The new website features 37 different dining spots located in Red Bank, from bakeries and coffee shops to fine dining.

Judy Matthew, owner of Dish, a restaurant on White Street, said the marketing campaign was a long time in the making.

“We’ve kind of been standing by and watching; the marketing efforts for the restaurants wasn’t exactly the direction we wanted, so we decided to grab the bull by the horns and be responsible for our own destiny,” she said.

“We decided to put together something and market it specifically toward restaurants, but ultimately we do want to incorporate other things in the Flavour campaign because it doesn’t just mean flavor in foods but also the flavor of the town.”

Matthew said Red Bank offers something for everyone — and not just during the summer months. Flavour creates a sleek, sophisticated Web presence that resembles the personality of the town, she said.

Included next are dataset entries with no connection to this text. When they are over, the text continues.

(** * Options of the GitHub release-page announcer

    Shallow embedding of [pkg/announce/github/options.go] and the
    properties of its builder, [Validate], [ParseSubstitutions],
    [SetRepository] and [ReadTemplate].

    Go strings are byte sequences: they are modelled by [string] (a list
    of 8-bit [ascii]).  A [*Options] is a location in a heap of [Options]
    records, so that a method mutating its receiver and a builder
    returning "the same instance" keep their meaning.  The [error]
    interface value is an [option error], with [None] for Go's [nil]. *)

From Stdlib Require Import ZArith Ascii.
From Stdlib Require String.
From stdpp Require Import base option list gmap fin_maps strings.

Local Open Scope Z_scope.

(** ** The [error] values the file builds *)

(** [errorString] is what [errors.New] returns, [wrapError] what
    [fmt.Errorf] returns for a format with one [%w] verb.  An error that
    comes from another package is one of these too: only its [Error]
    text and what it wraps are ever observed. *)
Inductive error : Type :=
| errorString (s : string)
| wrapError (msg : string) (err : error).

Definition Error (e : error) : string :=
  match e with
  | errorString s => s
  | wrapError msg _ => msg
  end.

Definition Unwrap (e : error) : option error :=
  match e with
  | errorString _ => None
  | wrapError _ err => Some err
  end.

Module errors.
Definition New (text : string) : error := errorString text.
End errors.

(** ** Collaborators that live outside the file

    [explode] and [Count] are the helpers of Go's [strings] package that
    [genSplit] calls for an empty separator and for a negative count;
    [ParseRepoSlug] is [git.ParseRepoSlug] of release-sdk, which returns
    [(org, repo, err)]. *)
Class Externals := {
  explode : string → Z → list string;
  Count : string → string → Z;
  ParseRepoSlug : string → string * string * option error
}.
Lemma fetchStructFieldValueSet_loop_cons canSet allocatePtr sf fv rest :
  fetchStructFieldValueSet_loop canSet allocatePtr ((sf, fv) :: rest) =
    if IsFieldExportable (reflect.Name sf) then
      if Anonymous sf then
        match visitValue canSet allocatePtr sf fv with
        | Panics => None
        | Skips =>
            '(ret, rest') ← fetchStructFieldValueSet_loop canSet allocatePtr rest;
            Some (ret, (sf, fv) :: rest')
        | Descends canSet' n fields plug =>
            '(subfields, fields') ←
              fetchStructFieldValueSet_loop canSet' allocatePtr fields;
            '(ret, rest') ← fetchStructFieldValueSet_loop canSet allocatePtr rest;
            Some (subfields ++ ret, (sf, plug (VStruct n fields')) :: rest')
        | Emits fv' field =>
            '(ret, rest') ← fetchStructFieldValueSet_loop canSet allocatePtr rest;
            Some (mkFieldValue (ParseStructFieldJsonInfo sf) fv' :: ret,
                  (sf, field) :: rest')
        end
      else
        '(ret, rest') ← fetchStructFieldValueSet_loop canSet allocatePtr rest;
        Some (mkFieldValue (ParseStructFieldJsonInfo sf) (Some fv) :: ret,
              (sf, fv) :: rest')
    else
      '(ret, rest') ← fetchStructFieldValueSet_loop canSet allocatePtr rest;
      Some (ret, (sf, fv) :: rest').
Proof.
  simp fetchStructFieldValueSet_loop.
  destruct (IsFieldExportable (reflect.Name sf)); simpl; [|reflexivity].
  destruct (Anonymous sf); simpl; [|reflexivity].
  destruct (inspect (visitValue canSet allocatePtr sf fv)) as [v e].
  destruct v; simp fetchStructFieldValueSet_loop; rewrite e; reflexivity.
Qed.

End WalkerEquations.

(** Induction along the walkers: the tail of the loop, and any field list
    smaller than the field at hand (the struct a walker descends into). *)
Lemma Fields_walk_ind (P : Fields -> Prop) :
  P [] ->
  (forall sf fv rest,
     P rest ->
     (forall fields, (fields_size fields < vsize fv)%nat -> P fields) ->
     P ((sf, fv) :: rest)) ->
  forall fs, P fs.
Proof.
  intros Hnil Hcons fs.
  remember (fields_size fs) as m eqn:Hm.
  revert fs Hm. induction m as [m IH] using lt_wf_ind. intros fs ->.
  destruct fs as [|[sf fv] rest]; [exact Hnil|].
  rewrite fields_size_cons in IH.
  apply Hcons.
  - apply (IH (fields_size rest)); [lia|reflexivity].
  - intros fields Hlt. apply (IH (fields_size fields)); [lia|reflexivity].
Qed.

(** ** Read mode *)

Section ReadMode.
Context `{Collaborators}.

Lemma visitValue_read canSet sf fv :
  match visitValue canSet false sf fv with
  | Panics => False
  | Skips => True
  | Descends _ n fields plug => plug (VStruct n fields) = fv
  | Emits _ field => field = fv
  end.
Proof.
  unfold visitValue.
  destruct fv as [ty p|ty [d|]|elem [t|]|m fs]; simpl; try exact I; try reflexivity.
  - destruct d; try reflexivity. destruct (negb _); reflexivity.
  - destruct t; try reflexivity. destruct (negb _); reflexivity.
  - destruct (negb _); reflexivity.
Qed.

Lemma fetchStructFieldValueV2s_loop_read fs :
  forall canSet index, exists ret index',
    fetchStructFieldValueV2s_loop canSet false fs index = Some (ret, index', fs).
Proof.
  induction fs as [|sf fv rest IHrest IHsub] using Fields_walk_ind; intros canSet index.
  - simp fetchStructFieldValueV2s_loop. eauto.
  - rewrite fetchStructFieldValueV2s_loop_cons.
    destruct (IsFieldExportable (reflect.Name sf)).
    2:{ destruct (IHrest canSet index) as (ret & index' & ->). simpl. eauto. }
    destruct (Anonymous sf).
    2:{ destruct (IHrest canSet (index + 1)) as (ret & index' & ->). simpl. eauto. }
    pose proof (visitValue_read canSet sf fv) as Hread.
    destruct (visitValue canSet false sf fv) as [| |c n fields plug|fv' field] eqn:E.
    + contradiction.
    + destruct (IHrest canSet (index + 1)) as (ret & index' & ->). simpl. eauto.
    + apply visitValue_Descends_size in E.
      destruct (IHsub fields E c index) as (sub & index1 & ->). simpl.
      destruct (IHrest canSet index1) as (ret & index' & ->). simpl.
      rewrite Hread. eauto.
    + destruct (IHrest canSet (index + 1)) as (ret & index' & ->). simpl.
      rewrite Hread. eauto.
Qed.

Lemma fetchStructFieldValueSet_loop_read fs :
  forall canSet, exists ret,
    fetchStructFieldValueSet_loop canSet false fs = Some (ret, fs).
Proof.
  induction fs as [|sf fv rest IHrest IHsub] using Fields_walk_ind; intros canSet.
  - simp fetchStructFieldValueSet_loop. eauto.
  - rewrite fetchStructFieldValueSet_loop_cons.
    destruct (IsFieldExportable (reflect.Name sf)).
    2:{ destruct (IHrest canSet) as (ret & ->). simpl. eauto. }
    destruct (Anonymous sf).
    2:{ destruct (IHrest canSet) as (ret & ->). simpl. eauto. }
    pose proof (visitValue_read canSet sf fv) as Hread.
    destruct (visitValue canSet false sf fv) as [| |c n fields plug|fv' field] eqn:E.
    + contradiction.
    + destruct (IHrest canSet) as (ret & ->). simpl. eauto.
    + apply visitValue_Descends_size in E.
      destruct (IHsub fields E c) as (sub & ->). simpl.
      destruct (IHrest canSet) as (ret & ->). simpl.
      rewrite Hread. eauto.
    + destruct (IHrest canSet) as (ret & ->). simpl.
      rewrite Hread. eauto.
Qed.
(** A string that ends with [suffix] is its head followed by [suffix]. *)
Lemma endswith_split (suffix s : string) :
  PyStr.endswith suffix s = true ->
  s = PyStr.take (String.length s - String.length suffix) s +:+ suffix.
Proof.
  induction s as [|c s IH]; intros H.
  - cbn [PyStr.endswith] in H.
    destruct (String.eqb_spec suffix "") as [Heq|Hne]; [|discriminate].
    subst suffix. reflexivity.
  - cbn [PyStr.endswith] in H.
    destruct (String.eqb_spec suffix (String c s)) as [Heq|Hne].
    + subst suffix. rewrite Nat.sub_diag. reflexivity.
    + specialize (IH H).
      assert (Hlen : (String.length suffix <= String.length s)%nat).
      { rewrite IH, append_length. lia. }
      cbn [String.length].
      replace (S (String.length s) - String.length suffix)%nat
        with (S (String.length s - String.length suffix)) by lia.
      cbn [PyStr.take String.append]. f_equal. exact IH.
Qed.

End StringFacts.

(** ** Identity and naming *)

(** C7: [extract_sid_from_url] returns on every input string, whatever
    urllib does with it: the first value of the query parameter [sid] when
    the URL parses and has one, and [None] when parsing raises or the
    parameter is missing.  No input makes it raise. *)
Theorem extract_sid_from_url_total {lib : PyLib} (u : string) :
  exists r : option string,
    extract_sid_from_url u = Ret r /\
    r = match urlparse_query u with
        | Ret query =>
            match parse_qs query with
            | Ret params =>
                match params !! "sid" with
                | Some (v :: _) => Some v
                | _ => None
                end
            | Raise _ => None
            end
        | Raise _ => None
        end.
Proof.
  unfold extract_sid_from_url, try_except, rbind.
  destruct (urlparse_query u) as [query|e]; [|eauto].
  destruct (parse_qs query) as [params|e]; [|eauto].
  destruct (params !! "sid") as [[|v vs]|]; eauto.
Qed.

(** With a [sid] the name does not depend on the interpreter's [hash]. *)
Lemma generate_filename_sid_stable {lib : PyLib} (h1 h2 : string -> Z) (m : Memory) :
  sid_truthy (sid_of (url m)) = true ->
  generate_filename h1 m = generate_filename h2 m.
Proof.
  intros H. unfold generate_filename, unique_part. now rewrite H.
Qed.

(** Without one, two interpreters whose hashes of the locator print
    differently in their first 16 characters give different names. *)
Lemma generate_filename_hash_fallback {lib : PyLib} (h1 h2 : string -> Z) (m : Memory) :
  sid_truthy (sid_of (url m)) = false ->
  PyStr.take 16 (PyStr.of_int (h1 (url m))) <> PyStr.take 16 (PyStr.of_int (h2 (url m))) ->
  generate_filename h1 m <> generate_filename h2 m.
Proof.
  intros Hsid Hne Heq. apply Hne.
  unfold generate_filename, unique_part in Heq. rewrite Hsid in Heq.
  apply append_cancel_l, append_cancel_l in Heq.
  now apply append_cancel_r in Heq.
Qed.

(** C1: the name of a descriptor without [sid] is built from the
    interpreter's [hash] of the locator, which differs from one process to
    the next: the same descriptor gets two different filenames under two
    hash secrets. *)
Theorem generate_filename_differs_between_processes :
  @generate_filename Sample.lib_up Sample.hash_a Sample.without_sid
    = "2021-03-04_05-06-07_5880283874328509.mp4" /\
  @generate_filename Sample.lib_up Sample.hash_b Sample.without_sid
    = "2021-03-04_05-06-07_-149002185272567.mp4" /\
  @generate_filename Sample.lib_up Sample.hash_a Sample.without_sid
    <> @generate_filename Sample.lib_up Sample.hash_b Sample.without_sid.
Proof.
  split; [|split]; [vm_compute; reflexivity ..|].
  apply generate_filename_hash_fallback; vm_compute; [reflexivity|discriminate].
Qed.

(** ** The date component *)

Lemma clean_date_agrees_with_suffix_strip (d : string) :
  PyStrSpec.contains " UTC" (strip_utc_suffix d) = false ->
  clean_date d = strip_utc_suffix d.
Proof.
  unfold clean_date, strip_utc_suffix.
  destruct (PyStr.endswith " UTC" d) eqn:Hend; intros Hc.
  - apply endswith_split in Hend. cbn [String.length] in Hend |- *.
    rewrite Hend at 1. now apply replace_utc_suffix.
  - now apply replace_absent.
Qed.

(** C8 (amended): [generate_filename] removes [" UTC"] with [str.replace]
    and parses what is left: where the timestamp, without its optional
    [" UTC"] suffix, holds no further [" UTC"], that is the name the
    specification describes; and whenever the parse of the cleaned
    timestamp fails, the date component is [unknown_date] and a filename is
    still returned. *)
Theorem generate_filename_date {lib : PyLib} (py_hash : string -> Z) (m : Memory) :
  (PyStrSpec.contains " UTC" (strip_utc_suffix (date m)) = false ->
   generate_filename py_hash m = spec_generate_filename py_hash m) /\
  (forall e, strptime (clean_date (date m)) = Raise e ->
   generate_filename py_hash m
   = "unknown_date" +:+ "_" +:+ unique_part py_hash m +:+ "." +:+ extension m).
Proof.
  split.
  - intros H. unfold generate_filename, spec_generate_filename.
    f_equal. unfold date_part, spec_date_part, try_except.
    rewrite (clean_date_agrees_with_suffix_strip _ H).
    destruct (rbind _ _); reflexivity.
  - intros e H. unfold generate_filename, date_part. now rewrite H.
Qed.

Lemma generate_filename_date_witness :
  (PyStrSpec.contains " UTC" (strip_utc_suffix (date Sample.with_sid)) = false /\
   @generate_filename Sample.lib_up Sample.hash_a Sample.with_sid
   = @spec_generate_filename Sample.lib_up Sample.hash_a Sample.with_sid) /\
  (@strptime Sample.lib_up (clean_date "yesterday") = Raise (LibError "time data does not match format") /\
   @generate_filename Sample.lib_up Sample.hash_a
     {| url := "u"; date := "yesterday"; media_type := "x"; is_get_request := true |}
   = "unknown_date_5880283874328509.bin").
Proof.
  split; split.
  - vm_compute; reflexivity.
  - apply (@generate_filename_date Sample.lib_up Sample.hash_a Sample.with_sid).
    vm_compute; reflexivity.
  - vm_compute; reflexivity.
  - apply (proj2 (@generate_filename_date Sample.lib_up Sample.hash_a
              {| url := "u"; date := "yesterday"; media_type := "x";
                 is_get_request := true |}) (LibError "time data does not match format")).
    vm_compute; reflexivity.
Defined.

“I think of Red Bank as sophisticated but not to the point where we take ourselves too seriously. It appeals to every level [of dining]. There are a lot of restaurants in a small space.”

Valerie Aufiero, owner of the Front Street Trattoria on West Front Street, said it is the town’s rich culture and diversity that draws people in.

“There’s so much to offer in Red Bank besides just restaurants. We have a movie theater the arts theaters, the antiques center and the galleries. There’s so much more to Red Bank than just the restaurants,” she said.

Marketing the town’s businesses is largely left to RiverCenter, a business alliance established in 1991 to manage and revitalize the business district.

According to Aufiero, the restaurant committee currently has a cohesive relationship with River- Center, albeit with some challenges and growing pains during the process.

“There are always obstacles when you start things up, because no one quite grasps exactly what you’re trying to do. But we work with them,” she said.

According to Aufiero, the core restaurant committee meets with RiverCenter once a month, and members communicate more frequently with meetings every two weeks in addition to phone calls and emails.

The constant communication is unique for such a large group of restaurateurs invested heavily in a common cause.

“I think what’s unique about us is that we’re working together so well and there’s no competition between any of us. We all think we’re all doing a great job. And just the fact that restaurant people can get along and egos stay out of it is just incredible,” said Aufiero.

This isn’t the first time the Red Bank restaurateurs have banded together. Throughout the summer, the restaurants, in conjunction with RiverCenter, organized the Red Bank Food and Wine Walk that featured samplings for $25 per person. The funds raised from the summerlong program were used to fund the Flavour marketing campaign.

“We’re bargaining, so to speak, food for marketing dollars. When we do a wine walk, it really does cost the restaurants because we don’t get the money in hand, it goes into the restaurant fund. We decided to put themoney into a use that will be a little more advantageous for all of us,” explained Aufiero.

On Dec. 1, Flavour will kick off the holiday season with a culinary affair at The Oyster Point Hotel from 6 to 9 p.m. More than 20 of the town’s most popular restaurants invite guests to a sampling of cuisine and cocktails.

A portion of the proceeds will benefit Lunch Break and the Jon Bon Jovi Soul Kitchen, which opened on Oct. 19 on Monmouth Street.

Lyristis thought that Tom Capello, owner of Gaetano’s on Wallace Street, said it best in a recent conversation.

“Capello said Red Bank is like a carousel. You get on, you get off. As long as people keep coming into that carousel, we don’t care where they go. They’re going to come to us at any given point. We just have to bring them into Red Bank.”